“Hoje em dia, os árbitros aplicam de forma cega as leis do jogo” – Entrevista a Bruno Paixão

O trabalho de Bruno Paixão enquanto árbitro e VAR não reúne consenso, tal como acontece com qualquer um que tenha desempenhado essas funções. Terminada uma carreira de 33 anos ligada à arbitragem onde, entre provas nacionais e internacionais, perdeu a conta aos jogos que apitou, viveu uma vida em busca de tomar “a decisão que toda a gente espera que seja tomada”, sempre tendo em mente que “passar despercebido é estar a promover o futebol”.

Bola na Rede: Começou na arbitragem aos 15 anos. Teve 33 anos de carreira. Até aqui viveu uma vida dedicada à arbitragem?

Bruno Paixão: Sim, foram 33 anos sempre dedicado aos treinos, ao trabalho, a estudar as leis do jogo e a preparar os jogos.

Que impacto é que a escolha de uma carreira como árbitro tem no desenvolvimento da vida pessoal?

Tem bastante impacto. Apesar de ter uma licenciatura em Engenharia e Gestão Industrial, o meu foco foi sempre a arbitragem e o futebol e, com isso, a minha vida pessoal ficou bastante afetada. Dedicava-me à arbitragem o dia todo, semana após semana, e isso foi afetando o lado pessoal. Foram opções que foram feitas. Sabia dos riscos. Por outro lado, foram opções que trouxeram os seus frutos.

A convivência com as pessoas e a deslocação a espaços públicos devem ser afetadas…

Isso é a gestão do dia a dia. Quando os árbitros chegam ao topo têm que se adaptar e saber viver com isso. Punha sempre a comunicação social e a crítica de lado.

É possível transmitir às pessoas que o erro pode acontecer de forma descomprometida?
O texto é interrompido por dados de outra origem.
(** The server with one socket per source address keeps the same books, and
    keeps its sockets apart: whatever waits for a call came over the socket the
    call began on and carries its Call-ID, and neither the queue between the
    sockets and the sessions nor an inbox outgrows its bound. *)
Theorem per_source_counted regexMatch lm lookupHost u :
  ui_reachable regexMatch lm lookupHost u ->
  NoDup (ui_numbers u) /\ Z.of_nat (length (ui_numbers u)) = ui_accepted u - ui_finished u
  /\ (lm_UnlimitedCalls lm = true \/ ui_accepted u <= Z.max 0 (lm_TotalCalls lm))
  /\ (ui_done u = true <-> 0 < ui_finished u /\ serverFinishedAll lm (ui_finished u) = true)
  /\ (length (ui_incoming u) <= incomingCap)%nat
  /\ map_Forall (fun id s => Forall (fun x => x.1 = us_socket s /\ message_key (pm_msg x.2) = Some id) (us_inbox s)
                             /\ (length (us_inbox s) <= sipMailboxCap)%nat) (ui_sessions u).
Proof.
  intros H. destruct (ui_inv_reachable _ _ _ _ H) as [[B1 B2 B3 B4 B5 B6] [_ Q] S]. split_and!; try done.
  intros id s Hs. destruct (S id s Hs) as (S1 & S2 & _). done.
Qed.

Definition no_dns (host : str) : option (list str) := None.

Definition demo_inbound : udpServerInbound :=
  mkInbound (mkPmsg 1 (parsed invite_packet)) (lit "c1") ([x7f; x00; x00; x01], 5060) 0.

Definition demo_ui : uiServer := uiPacket no_regex two_calls no_dns true uas_scenario demo_inbound newUiServer.

Lemma demo_ui_reachable : ui_reachable no_regex two_calls no_dns demo_ui.
Proof.
  eapply rtc_l; [apply (UiRead _ _ _ 0 1 emptyMessage invite_packet ([x7f; x00; x00; x01], 5060) demo_inbound)|].
  - vm_compute. reflexivity.
  - unfold incomingCap. cbn. lia.
  - eapply rtc_l; [apply (UiTake _ _ _ true uas_scenario demo_inbound [])|]; [reflexivity|]. apply rtc_refl.
Qed.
Nunca vi as situações que se dizem de erro como erro. Vi-as sempre como oportunidades de melhoria. Nunca olhava como erro, porque aí é estarmos numa situação em que andamos na maionese e não saímos de dentro dela. Tentava descobrir os aspetos que corriam menos bem e que contribuíram para aquela decisão e corrigi-los para que não voltassem a acontecer.

A sensação que um árbitro tem ao acertar numa decisão difícil é a mesma que um jogador tem quando marca um golo?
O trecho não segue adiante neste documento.